What a treasure will be found in General Washington's cabinet, when it shall pass into the hands of as candid a friend to truth as he was himself!...

With respect to his [Washington's] Farewell Address, to the authorship of which, it seems, there are conflicting claims, I can state to you some facts. He had determined to decline a re-election at the end of his first term, and so far determined, that he had requested Mr. Madison to prepare for him something valedictory, to be addressed to his constituents on his retirement. This was done: but he was finally persuaded to acquiesce in a second election, to which no one more strenuously pressed him than myself, from a conviction of the importance of strengthening, by longer habit, the respect necessary for that office, which the weight of his character only could effect. When, at the end of this second term, his Valedictory came out, Mr. Madison recognized in it several passages of his draught; several others, we were both satisfied, were from the pen of Hamilton; and others from that of the President himself. These he probably put into the hands of Hamilton to form into a whole, and hence it may all appear in Hamilton's handwriting, as if it were all of his composition....

The close of my second sheet warns me that it is time now to relieve you from this letter of unmerciful length. Indeed, I wonder how I have accomplished it, with two crippled wrists, the one scarcely able to move my pen, the other to hold my paper. But I am hurried sometimes beyond the sense of pain, when unbosoming myself to friends who harmonize with me in principle. You and I may differ occasionally in details of minor consequence, as no two minds, more than two faces, are the same in every feature. But our general objects are the same—to preserve the republican forms and principles of our Constitution, and cleave to the salutary distribution of powers which that has established. These are the two sheet-anchors of our Union. If driven from either, we shall be in danger of foundering. To my prayers for its safety and perpetuity, I add those for the continuation of your health, happiness, and usefulness to your country.

Towards the close of the year 1823 he wrote a long letter to Lafayette, the following extracts from which show how well he felt the infirmities of old age advancing upon him:

To the Marquis de Lafayette.—[Extracts.]

Monticello, November 4th, 1823.

My dear Friend—Two dislocated wrists and crippled fingers have rendered writing so slow and laborious, as to oblige me to withdraw from nearly all correspondence—not however, from yours, while I can make a stroke with a pen. We have gone through too many trying scenes together to forget the sympathies and affections they nourished....
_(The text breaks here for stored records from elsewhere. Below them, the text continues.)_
(** * mprocess: bounded-concurrency executors

  A shallow embedding of [src/mprocess.py]: the two executors
  [MultiprocessingPool] (isolated call pool) and [SubprocessPool]
  (command queue and scheduler), followed by the properties of the
  design document that can be stated about them.

  Conventions of the embedding.
  - Python values that reach a dynamic type test are values of [pyval].
  - A method that mutates [self] is a function from the object to the
    object after the call paired with either the exception raised or
    the value returned: a mutation made before a [raise] persists.
  - What a run does to the outside (processes spawned, workers used,
    lines sent to [logging]) is recorded as a trace of events.
  - The operating system, the library's worker pool and the user's
    callables are an environment record, over which every theorem
    quantifies.
  - A [string] is a Python [str] whose characters have code points
    below 256, each character being the code point of its number. *)

From Stdlib Require Import ZArith List String Ascii Bool Lia DecimalString.
Import ListNotations.

Local Open Scope string_scope.
Local Open Scope list_scope.

Set Warnings "-register-all".


(* ================================================================== *)
(** ** Python values, exceptions and builtins *)

Module Py.

Inductive pyval : Type :=
| PyNone
| PyBool (b : bool)
| PyInt (z : Z)
| PyStr (s : string)
| PyList (items : list pyval)
| PyTuple (items : list pyval)
| PyFunc (name : string).

Inductive pytype : Type := TInt | TBool | TStr | TList | TTuple.

(** [isinstance(v, t)]; [bool] is a subclass of [int]. *)
Definition isinstance (v : pyval) (t : pytype) : bool :=
  match t, v with
  | TInt, PyInt _ | TInt, PyBool _ => true
  | TBool, PyBool _ => true
  | TStr, PyStr _ => true
  | TList, PyList _ => true
  | TTuple, PyTuple _ => true
  | _, _ => false
  end.

(** [callable(v)]: among the values modelled, functions only. *)
Definition callable (v : pyval) : bool :=
  match v with PyFunc _ => true | _ => false end.

(** [str(type(v))], as an f-string prints it. *)
Definition type_repr (v : pyval) : string :=
  match v with
  | PyNone => "<class 'NoneType'>"
  | PyBool _ => "<class 'bool'>"
  | PyInt _ => "<class 'int'>"
  | PyStr _ => "<class 'str'>"
  | PyList _ => "<class 'list'>"
  | PyTuple _ => "<class 'tuple'>"
  | PyFunc _ => "<class 'function'>"
  end.

(** Exceptions.  [SystemExit], [KeyboardInterrupt] and [GeneratorExit]
    derive from [BaseException] directly, and [UserBaseException]
    stands for a user's classes that do so; every other class derives
    from [Exception], [UserError] standing for those of a user's own. *)
Inductive pyexc : Type :=
| AssertionError (msg : string)
| ValidationError (msg : string)
| RuntimeError (msg : string)
| AttributeError (msg : string)
| OSError (msg : string)
| TypeError (msg : string)
| ValueError (msg : string)
| PicklingError (msg : string)
| UserError (msg : string)
| SystemExit (code : string)
| KeyboardInterrupt
| GeneratorExit
| UserBaseException (msg : string).

(** [isinstance(e, Exception)]: what [except Exception] catches. *)
Definition is_Exception (e : pyexc) : bool :=
  match e with
  | SystemExit _ | KeyboardInterrupt | GeneratorExit
  | UserBaseException _ => false
  | _ => true
  end.

(** The design document's [ValidationError]: a failed [assert] or a
    failed [utils.check_types]. *)
Definition is_validation_error (e : pyexc) : bool :=
  match e with
  | AssertionError _ | ValidationError _ => true
  | _ => false
  end.

Definition str_of_Z (z : Z) : string := NilZero.string_of_int (Z.to_int z).

Definition nl : string := String (ascii_of_nat 10) EmptyString.

(** [c.isspace()], the white space that [str.strip] removes: among the
    code points below 256 these are 9 to 13, 28 to 32, 133 (next line)
    and 160 (no-break space). *)
Definition isspace (c : ascii) : bool :=
  let n := nat_of_ascii c in
  ((9 <=? n) && (n <=? 13) || (28 <=? n) && (n <=? 32)
   || (n =? 133) || (n =? 160))%nat.

Fixpoint lstrip_chars (l : list ascii) : list ascii :=
  match l with
  | c :: r => if isspace c then lstrip_chars r else l
  | [] => []
  end.

Definition strip (s : string) : string :=
  string_of_list_ascii
    (rev (lstrip_chars (rev (lstrip_chars (list_ascii_of_string s))))).

(** [sep.join(parts)] *)
Definition join (sep : string) (parts : list string) : string :=
  String.concat sep parts.

(** [l.pop()]: the last element and the list without it. *)
Fixpoint pop {A : Type} (l : list A) : option (list A * A) :=
  match l with
  | [] => None
  | x :: r =>
      match pop r with
      | None => Some ([], x)
      | Some (r', y) => Some (x :: r', y)
      end
  end.

(** *** Methods: state passing with exceptions *)

Definition M (S A : Type) : Type := S -> S * (pyexc + A).

Definition ret {S A : Type} (a : A) : M S A := fun s => (s, inr a).

Definition bind {S A B : Type} (c : M S A) (k : A -> M S B) : M S B :=
  fun s =>
    match c s with
    | (s', inl e) => (s', inl e)
    | (s', inr a) => k a s'
    end.

Definition raise {S A : Type} (e : pyexc) : M S A := fun s => (s, inl e).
After much sickness, and the accident of a broken and disabled arm, I am again in tolerable health, but extremely debilitated, so as to be scarcely able to walk into my garden. The hebetude of age, too, and extinguishment of interest in the things around me, are weaning me from them, and dispose me with cheerfulness to resign them to the existing generation, satisfied that the daily advance of science will enable them to administer the commonwealth with increased wisdom. You have still many valuable years to give to your country, and with my prayers that they may be years of health and happiness, and especially that they may see the establishment of the principles of government which you have cherished through life, accept the assurance of my constant friendship and respect.

Early in the following year, in a reply to a request of Isaac Engelbrecht that he would send him something from his own hand, he writes: "Knowing nothing more moral, more sublime, more worthy of your preservation than David's description of the good man, in his 15th Psalm, I will here transcribe it from Brady and Tate's version:" he then gives the Psalm in full.
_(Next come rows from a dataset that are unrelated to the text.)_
(** * user-activity-simulator: a shallow embedding of the Go sources

    The development follows the layout of the repository:
    - the shared records of [models.go];
    - the database layer ([GetTopicForUser], [WriteLocationData],
      [ReadLocationData]);
    - the simulation manager ([handleStart], [stopSimulationsInternal],
      [handleStop]) and the handler of the reads ([handleGetUser]);
    - the per-user simulator ([generateMovement], the rounds of the loop of
      [SimulateUserMovement]).

    [float64] is IEEE-754 binary64, taken from the executable specification
    [SpecFloat] of the standard library (precision 53, [emax] 1024), so that
    products are rounded exactly as the hardware rounds them. *)

From Stdlib Require Import ZArith Lia Bool List String Ascii.
From Stdlib Require Import Sorting.Sorted Sorting.Permutation.
From Stdlib Require Import Floats.SpecFloat.
From Stdlib Require Import QArith Qround Qpower.
From stdpp Require Import base option list gmap strings pretty.

Local Open Scope Z_scope.

(* ===================================================================== *)
(** * Part I: definitions *)
(* ===================================================================== *)

(** ** float64 *)

Definition prec : Z := 53.
Definition emax : Z := 1024.

Definition float64 : Type := spec_float.

(** The Go operators [*], [<] and [>] on [float64]. Comparisons with a NaN
    operand are false. *)
Definition f64_mul (x y : float64) : float64 := SFmul prec emax x y.
Definition f64_lt (x y : float64) : bool := SFltb x y.
Definition f64_gt (x y : float64) : bool := SFltb y x.
Definition f64_le (x y : float64) : bool := SFleb x y.

(** The literals [0.0] and [1.0]. *)
Definition f64_zero : float64 := S754_zero false.
Definition f64_one : float64 := S754_finite false 4503599627370496 (-52).

(** A 64-bit pattern is always a canonical float: this is the predicate that
    singles out the values of type [float64] among the [spec_float]s. *)
Definition f64_valid (x : float64) : bool := valid_binary prec emax x.

(** [float64(n)] for an [int] n: round to nearest, ties to even. *)
Definition float64_of_int (n : Z) : float64 := binary_normalize prec emax n 0 false.

Definition min_int64 : Z := - 2 ^ 63.
Definition max_int64 : Z := 2 ^ 63 - 1.

(** The integer part of a finite float (rounding toward zero). *)
Definition f64_trunc (f : float64) : option Z :=
  match f with
  | S754_zero _ => Some 0
  | S754_finite s m e => Some (cond_Zopp s (Z.shiftl (Z.pos m) e))
  | S754_infinity _ | S754_nan => None
  end.

(** [int(f)] for a [float64] f. The language leaves the result open when the
    value is not representable; the two 64-bit targets of the Go compiler
    behave as follows: amd64 ([CVTTSD2SQ]) answers the "integer indefinite"
    value [min_int64] for NaN and for everything out of range, arm64
    ([FCVTZS]) saturates and answers 0 for NaN. *)
Inductive GOARCH : Type := amd64 | arm64.

Definition int_of_float64 (arch : GOARCH) (f : float64) : Z :=
  match arch with
  | amd64 =>
      match f64_trunc f with
      | Some z => if (min_int64 <=? z) && (z <=? max_int64) then z else min_int64
      | None => min_int64
      end
  | arm64 =>
      match f with
      | S754_nan => 0
      | S754_infinity s => if s then min_int64 else max_int64
      | _ =>
          match f64_trunc f with
          | Some z => Z.max min_int64 (Z.min max_int64 z)
          | None => 0
          end
      end
  end.

(** ** models.go *)

(** [time.Time] is kept as the instant it denotes, in nanoseconds. *)
Record LocationData : Type := mkLocationData {
  DeltaX : float64;
  DeltaY : float64;
  Timestamp : Z
}.

(** [t.Before(u)] *)
Definition Before (t u : Z) : bool := t <? u.

(** ** Library interfaces *)

(** Go errors are kept as their message. *)
Definition error : Type := string.

(** [encoding/json] applied to [LocationData]: the encoder and the decoder
    either answer or fail with an error. *)
Class JSON : Type := {
  json_Marshal : LocationData -> string + error;
  json_Unmarshal : string -> LocationData + error
}.

(** [sort.Slice]: the result is a rearrangement of the input in which no
    element is [less] than one before it, as soon as [less] is a strict weak
    order. The sort is not stable, so nothing more is known of it. *)
Definition strict_weak_order {A : Type} (less : A -> A -> bool) : Prop :=
  (forall a, less a a = false) /\
  (forall a b c, less a b = true -> less b c = true -> less a c = true) /\
  (forall a b c, less a b = false -> less b c = false -> less a c = false).

Class Sort : Type := {
  sort_Slice : forall {A : Type}, (A -> A -> bool) -> list A -> list A;
  sort_Slice_perm : forall A (less : A -> A -> bool) (l : list A),
      Permutation (sort_Slice less l) l;
  sort_Slice_sorted : forall A (less : A -> A -> bool) (l : list A),
      strict_weak_order less ->
      Sorted (fun a b => less b a = false) (sort_Slice less l)
}.

(** ** The store *)

(** Modelled from the spec: the unitdb engine is an external dependency of
    the repository; it is modelled as the SampleStore of section 6, one
    append-only stream of payloads per key, together with the failures the
    Go code has branches for ([db.Get] failing, [b.PutEntry] refusing a
    payload, the commit of a batch failing). *)
Record DB : Type := mkDB {
  db_topics : gmap string (list string);
  db_get_error : option error;
  db_put_error : string -> option error;
  db_commit_error : option error
}.

(** What the process does to its surroundings: lines written with
    [log.Printf], and calls made on the store. *)
Inductive event : Type :=
| EvLog (msg : string)
| EvGet (topic : string)
| EvPutEntry (topic payload : string).

(** The package-level variable [db] (nil until [InitDB] succeeds) and the
    trace of events so far. *)
Record World : Type := mkWorld {
  db : option DB;
  trace : list event
}.

Definition emit (evs : list event) (w : World) : World :=
  {| db := db w; trace := trace w ++ evs |}.

(** [db.Get(query)] *)
Definition db_Get (d : DB) (topic : string) : list string + error :=
  match db_get_error d with
  | Some e => inr e
  | None => inl (default [] (db_topics d !! topic))
  end.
THE UNIVERSITY OF VIRGINIA.

In alluding to this year of his life, his biographer says, "Mr. Jefferson's absorbing topic throughout 1824 was the University." He had first interested himself in this institution in the year 1817. The plan originally was only to establish a college, to be called the "Central College of Virginia;" but in his hands it was enlarged, and consummated in the erection of the University of Virginia, whose classic dome and columns are now lit up by the morning rays of the same sun which shines on the ruin and desolation of his own once happy home.[66] The architectural plans and form of government and instruction for this institution afforded congenial occupation for his declining years, and made it emphatically the child of his old age. While the buildings were being erected, his visits to them were daily; and from the northeast corner of the terrace at Monticello he frequently watched the workmen engaged on them, through a telescope which is still preserved in the library of the University.

His toil and labors for this institution, and the obstacles which he had to overcome in procuring the necessary funds from the Virginia Legislature, served to distract his thoughts, in a measure, from those pecuniary embarrassments which, though resulting from his protracted services to his country, so imbittered the closing years of his honored life. None appreciated more highly than himself the importance of establishing Southern institutions for the instruction of Southern young men. We find allusions to this subject scattered through the whole of his correspondence during this period of his life.
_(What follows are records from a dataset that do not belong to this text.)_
(** * Streaming tool-execution output: a model of the code of
    [prds/streaming-tool-output.prd.md]

    The development follows the TypeScript of the design document:

    - [Executor]: the [data] handlers that [executeCommand] installs on
      the child's stdout and stderr (Phase 1);
    - [Chat]: the per-call progress state of [use-moldable-chat.ts],
      [handleStreamEvent] and [handleToolResult] (Phase 3);
    - [Server]: [createStreamingToolExecutor] and the writer that the
      running commands share (Phase 2);
    - [Abort]: the abort listener of [executeCommand] (Phase 5);
    - [Throttler] and [Completion]: components the document only
      describes in prose; they are modelled from the specification.

    JavaScript strings are modelled by [string]; the code only uses
    [.length] and [+] on them, which do not depend on the alphabet. *)

From Stdlib Require Import ZArith Lia Ascii String.
From stdpp Require Import gmap strings list fin_maps.

Local Open Scope string_scope.
Local Open Scope list_scope.

(** ** Strings *)

(** Concatenation of a list of strings, left to right. *)
Definition concat_strings (l : list string) : string :=
  foldr String.append "" l.

(** ** The command executor: [executeCommand] in [packages/ai/src/tools/bash.ts] *)

Module Executor.

(** The [type] of the argument of [onProgress]: ['stdout' | 'stderr']. *)
Inductive Channel := Stdout | Stderr.

#[export] Instance Channel_eq_dec : EqDecision Channel.
Proof. solve_decision. Defined.

(** The argument of [onProgress]: [{ type, content }]. *)
Record Update := { type : Channel; content : string }.

#[export] Instance Update_eq_dec : EqDecision Update.
Proof. solve_decision. Defined.

(** A [data] event of the child: the channel it arrives on and
    [data.toString()]. *)
Inductive DataEvent :=
| StdoutData (chunk : string)
| StderrData (chunk : string).

Section Handlers.

(** [W] is whatever the progress callback acts on. *)
Context {W : Type}.

(** [options.maxBuffer], a JavaScript number. *)
Variable maxBuffer : Z.

(** [options.onProgress], which is optional. *)
Variable onProgress : option (Update -> W -> W).

(** The local variables [stdout] and [stderr] of [executeCommand],
    together with the world of the callback. *)
Record State := { stdout : string; stderr : string; world : W }.

(** [options.onProgress?.(u)] *)
Definition callProgress (u : Update) (w : W) : W :=
  match onProgress with
  | Some cb => cb u w
  | None => w
  end.

(** [acc.length + chunk.length <= maxBuffer] *)
Definition fits (acc chunk : string) : bool :=
  (Z.of_nat (String.length acc) + Z.of_nat (String.length chunk)
     <=? maxBuffer)%Z.

(** [child.stdout?.on('data', ...)] *)
Definition onStdoutData (chunk : string) (s : State) : State :=
  if fits (stdout s) chunk then
    {| stdout := stdout s +:+ chunk;
       stderr := stderr s;
       world := callProgress {| type := Stdout; content := chunk |} (world s) |}
  else s.

(** [child.stderr?.on('data', ...)] *)
Definition onStderrData (chunk : string) (s : State) : State :=
  if fits (stderr s) chunk then
    {| stdout := stdout s;
       stderr := stderr s +:+ chunk;
       world := callProgress {| type := Stderr; content := chunk |} (world s) |}
  else s.

(** The handler of the channel the event arrives on. *)
Definition onData (e : DataEvent) (s : State) : State :=
  match e with
  | StdoutData chunk => onStdoutData chunk s
  | StderrData chunk => onStderrData chunk s
  end.

(** The handlers run once per event, in arrival order. *)
Definition run (es : list DataEvent) (s : State) : State :=
  foldl (fun acc e => onData e acc) s es.

(** Both accumulators start empty. *)
Definition init (w : W) : State :=
  {| stdout := ""; stderr := ""; world := w |}.

(** [executeCommand] as far as its output is concerned: the accumulators
    and the world of the callback once the child has produced [es]. *)
Definition executeCommand (es : list DataEvent) (w : W) : State :=
  run es (init w).

End Handlers.

Arguments State : clear implicits.
Arguments Build_State {W} _ _ _.
Arguments init {W} _.

(** The accumulator of a channel. *)
Definition acc {W : Type} (c : Channel) (s : State W) : string :=
  match c with Stdout => stdout s | Stderr => stderr s end.

(** The channel and the raw chunk of an arrival. *)
Definition arrival (e : DataEvent) : Update :=
  match e with
  | StdoutData chunk => {| type := Stdout; content := chunk |}
  | StderrData chunk => {| type := Stderr; content := chunk |}
  end.

(** A callback that records each invocation: its world is the list of
    the arguments it was called with, oldest first. *)
Definition record : option (Update -> list Update -> list Update) :=
  Some (fun u log => log ++ [u]).

(** The contents the callback received for one channel, in order. *)
Definition contentsOf (c : Channel) (log : list Update) : list string :=
  content <$> filter (fun u => type u = c) log.

(** The chunks that arrived on one channel, in order. *)
Definition chunksOf (c : Channel) (es : list DataEvent) : list string :=
  contentsOf c (arrival <$> es).

End Executor.

(** ** Client-side progress state: [desktop/src/hooks/use-moldable-chat.ts] *)

Module Chat.

(** [ToolProgressUpdate.type]: ['stdout' | 'stderr' | 'status']. *)
Inductive ProgressType := Stdout | Stderr | Status.

#[export] Instance ProgressType_eq_dec : EqDecision ProgressType.
Proof. solve_decision. Defined.

(** [interface ToolProgressUpdate]; the timestamp is a number of
    milliseconds. *)
Record ToolProgressUpdate := {
  toolCallId : string;
  type : ProgressType;
  content : string;
  timestamp : Z
}.

(** The events of the UI message stream. Only [tool-progress] is read by
    the handlers below, through [event.toolCallId] and [event.progress];
    the payload of the other five kinds is left out. *)
Inductive StreamEvent :=
| TextDelta
| ToolCallStreamingStart
| ToolCallDelta
| ToolCallStreamingFinish
| ToolProgress (eventToolCallId : string) (progress : ToolProgressUpdate)
| ToolResult.

(** The value type of the [toolProgress] state:
    [{ stdout: string; stderr: string }]. *)
Record Progress := { stdout : string; stderr : string }.

#[export] Instance Progress_eq_dec : EqDecision Progress.
Proof. solve_decision. Defined.

(** [prev[id]?.stdout || ''] *)
Definition prevStdout (prev : gmap string Progress) (id : string) : string :=
  match prev !! id with
  | Some p => stdout p
  | None => ""
  end.

(** [prev[id]?.stderr || ''] *)
Definition prevStderr (prev : gmap string Progress) (id : string) : string :=
  match prev !! id with
  | Some p => stderr p
  | None => ""
  end.

(** [handleStreamEvent]: the function handed to [setToolProgress], applied
    to the previous state. Events other than [tool-progress] do not reach
    [setToolProgress]. *)
Definition handleStreamEvent (event : StreamEvent)
    (prev : gmap string Progress) : gmap string Progress :=
  match event with
  | ToolProgress id progress =>
      <[ id := {| stdout :=
                    prevStdout prev id +:+
                    (if decide (type progress = Stdout)
                     then content progress else "");
                  stderr :=
                    prevStderr prev id +:+
                    (if decide (type progress = Stderr)
                     then content progress else "") |} ]> prev
  | _ => prev
  end.

(** [handleToolResult]: [const { [toolCallId]: _, ...rest } = prev; return rest]. *)
Definition handleToolResult (toolCallId : string)
    (prev : gmap string Progress) : gmap string Progress :=
  delete toolCallId prev.

(** What the hook receives: a stream event for [handleStreamEvent] or the
    completion of a call for [handleToolResult]. *)
Inductive Message :=
| Event (event : StreamEvent)
| Completed (toolCallId : string).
How entirely he was absorbed in this darling project of his old age, may be seen from the following extract from a letter written by him to Mr. Adams, October 12, 1823:

To John Adams.

I do not write with the ease which your letter of September 18th supposes. Crippled wrists and fingers make writing slow and laborious. But while writing to you, I lose the sense of these things in the recollection of ancient times, when youth and health made happiness out of every thing. I forget for a while the hoary winter of age, when we can think of nothing but how to keep ourselves warm, and how to get rid of our heavy hours until the friendly hand of death shall rid us of all at once. Against this tedium vitÆ, however, I am fortunately mounted on a hobby, which, indeed, I should have better managed some thirty or forty years ago; but whose easy amble is still sufficient to give exercise and amusement to an octogenary rider. This is the establishment of a University, on a scale more comprehensive, and in a country more healthy and central, than our old William and Mary, which these obstacles have long kept in a state of languor and inefficiency.

The following extract from a letter to a friend, inviting him to Monticello, shows what little interest he took in politics:

You must be contented with the plain and sober family and neighborly society, with the assurance that you shall hear no wrangling about the next President, although the excitement on that subject will then be at its acme. Numerous have been the attempts to entangle me in that imbroglio. But at the age of eighty, I seek quiet, and abjure contention. I read but a single newspaper, Ritchie's Enquirer, the best that is published or ever has been published in America.

In one of his letters to J. C. Cabell, written about the appointment of Professors for the University, we find the following passage, which sounds strangely now in an age when nepotism is so rife:

In the course of the trusts I have exercised through life with powers of appointment, I can say with truth, and with unspeakable comfort, that I never did appoint a relation to office, and that merely because I never saw the case in which some one did not offer, or occur, better qualified; and I have the most unlimited confidence that in the appointment of Professors to our nursling institution every individual of my associates will look with a single eye to the sublimation of its character, and adopt, as our sacred motto, "Detur digniori!" In this way it will honor us, and bless our country.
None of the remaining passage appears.